▶ **PROBLEM STATEMENT**
Please print the data shown below without any alteration.

▶ **RECORDS FOR THIS EXERCISE**
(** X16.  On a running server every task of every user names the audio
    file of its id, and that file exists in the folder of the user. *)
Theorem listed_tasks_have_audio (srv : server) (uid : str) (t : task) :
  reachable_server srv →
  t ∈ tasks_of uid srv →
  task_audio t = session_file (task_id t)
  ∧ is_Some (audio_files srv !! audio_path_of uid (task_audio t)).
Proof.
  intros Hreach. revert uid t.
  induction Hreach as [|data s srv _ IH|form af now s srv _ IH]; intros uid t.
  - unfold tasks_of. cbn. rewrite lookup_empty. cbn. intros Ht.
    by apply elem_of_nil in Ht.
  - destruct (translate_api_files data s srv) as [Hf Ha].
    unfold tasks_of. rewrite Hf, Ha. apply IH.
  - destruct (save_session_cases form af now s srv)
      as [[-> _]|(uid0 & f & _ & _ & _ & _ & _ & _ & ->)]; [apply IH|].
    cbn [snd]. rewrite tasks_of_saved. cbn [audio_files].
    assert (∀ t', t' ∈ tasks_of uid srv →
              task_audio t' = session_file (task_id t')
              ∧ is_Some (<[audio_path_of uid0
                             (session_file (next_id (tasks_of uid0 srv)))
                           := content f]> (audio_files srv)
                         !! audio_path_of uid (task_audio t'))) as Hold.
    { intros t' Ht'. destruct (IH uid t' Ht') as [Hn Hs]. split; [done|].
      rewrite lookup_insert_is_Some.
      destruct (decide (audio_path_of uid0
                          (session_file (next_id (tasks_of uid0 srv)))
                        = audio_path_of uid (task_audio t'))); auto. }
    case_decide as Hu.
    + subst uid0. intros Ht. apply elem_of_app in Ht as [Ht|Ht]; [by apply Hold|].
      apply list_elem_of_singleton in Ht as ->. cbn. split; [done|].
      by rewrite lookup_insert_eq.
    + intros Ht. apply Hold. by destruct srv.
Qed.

▶ **REPLY TO THE TASK**
(** X16.  On a running server every task of every user names the audio
    file of its id, and that file exists in the folder of the user. *)
Theorem listed_tasks_have_audio (srv : server) (uid : str) (t : task) :
  reachable_server srv →
  t ∈ tasks_of uid srv →
  task_audio t = session_file (task_id t)
  ∧ is_Some (audio_files srv !! audio_path_of uid (task_audio t)).
Proof.
  intros Hreach. revert uid t.
  induction Hreach as [|data s srv _ IH|form af now s srv _ IH]; intros uid t.
  - unfold tasks_of. cbn. rewrite lookup_empty. cbn. intros Ht.
    by apply elem_of_nil in Ht.
  - destruct (translate_api_files data s srv) as [Hf Ha].
    unfold tasks_of. rewrite Hf, Ha. apply IH.
  - destruct (save_session_cases form af now s srv)
      as [[-> _]|(uid0 & f & _ & _ & _ & _ & _ & _ & ->)]; [apply IH|].
    cbn [snd]. rewrite tasks_of_saved. cbn [audio_files].
    assert (∀ t', t' ∈ tasks_of uid srv →
              task_audio t' = session_file (task_id t')
              ∧ is_Some (<[audio_path_of uid0
                             (session_file (next_id (tasks_of uid0 srv)))
                           := content f]> (audio_files srv)
                         !! audio_path_of uid (task_audio t'))) as Hold.
    { intros t' Ht'. destruct (IH uid t' Ht') as [Hn Hs]. split; [done|].
      rewrite lookup_insert_is_Some.
      destruct (decide (audio_path_of uid0
                          (session_file (next_id (tasks_of uid0 srv)))
                        = audio_path_of uid (task_audio t'))); auto. }
    case_decide as Hu.
    + subst uid0. intros Ht. apply elem_of_app in Ht as [Ht|Ht]; [by apply Hold|].
      apply list_elem_of_singleton in Ht as ->. cbn. split; [done|].
      by rewrite lookup_insert_eq.
    + intros Ht. apply Hold. by destruct srv.
Qed.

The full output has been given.